Exercise requirements:
The full set of entries needs to be reproduced exactly.
________________________
(* ===== verification/Notes.v ===== *)
(** notes/note_id.rs, nullifier.rs, mod.rs and envelope.rs: a note, its identifier
    and nullifier, and the public part of it. *)
From S2P Require Import Prelude Interfaces Types Reference AccountIds Assets NoteMeta NoteContents.
Local Open Scope Z_scope.

(** ** Identifiers and nullifiers *)

Section ids.
Context `{F : Field} {C : Crypto} {IO : ByteIO}.

Definition note_id_new (recipient asset_commitment : Digest) : NoteId :=
  mkNoteId (merge recipient asset_commitment).
Definition note_id_as_elements (self : NoteId) : list Felt := word_elements (note_id_digest self).
Definition note_id_as_bytes (self : NoteId) : list Z := digest_bytes (note_id_digest self).

(** The digest is serialized first and its bytes are then written. *)
Definition note_id_codec : Codec NoteId := {|
  write_into self := bytes ← write_into digest_codec (note_id_digest self); write_bytes bytes;
  read_from := id ← read_from digest_codec; mret (mkNoteId id)
|}.

Record Nullifier := mkNullifier { nullifier_digest : Digest }.
#[export] Instance Nullifier_eq_dec : EqDecision Nullifier.
Proof. solve_decision. Defined.

Definition nullifier_new (script_hash inputs_hash asset_hash : Digest) (serial_num : Word) : Nullifier :=
  mkNullifier (hash_elements (word_elements serial_num ++ word_elements script_hash ++
                              word_elements inputs_hash ++ word_elements asset_hash)).
Definition nullifier_as_elements (self : Nullifier) : list Felt := word_elements (nullifier_digest self).
Definition most_significant_felt (self : Nullifier) : Felt := w3 (nullifier_digest self).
________________________
Solution to the exercise:
(* ===== verification/Notes.v ===== *)
(** notes/note_id.rs, nullifier.rs, mod.rs and envelope.rs: a note, its identifier
    and nullifier, and the public part of it. *)
From S2P Require Import Prelude Interfaces Types Reference AccountIds Assets NoteMeta NoteContents.
Local Open Scope Z_scope.

(** ** Identifiers and nullifiers *)

Section ids.
Context `{F : Field} {C : Crypto} {IO : ByteIO}.

Definition note_id_new (recipient asset_commitment : Digest) : NoteId :=
  mkNoteId (merge recipient asset_commitment).
Definition note_id_as_elements (self : NoteId) : list Felt := word_elements (note_id_digest self).
Definition note_id_as_bytes (self : NoteId) : list Z := digest_bytes (note_id_digest self).

(** The digest is serialized first and its bytes are then written. *)
Definition note_id_codec : Codec NoteId := {|
  write_into self := bytes ← write_into digest_codec (note_id_digest self); write_bytes bytes;
  read_from := id ← read_from digest_codec; mret (mkNoteId id)
|}.

Record Nullifier := mkNullifier { nullifier_digest : Digest }.
#[export] Instance Nullifier_eq_dec : EqDecision Nullifier.
Proof. solve_decision. Defined.

Definition nullifier_new (script_hash inputs_hash asset_hash : Digest) (serial_num : Word) : Nullifier :=
  mkNullifier (hash_elements (word_elements serial_num ++ word_elements script_hash ++
                              word_elements inputs_hash ++ word_elements asset_hash)).
Definition nullifier_as_elements (self : Nullifier) : list Felt := word_elements (nullifier_digest self).
Definition most_significant_felt (self : Nullifier) : Felt := w3 (nullifier_digest self).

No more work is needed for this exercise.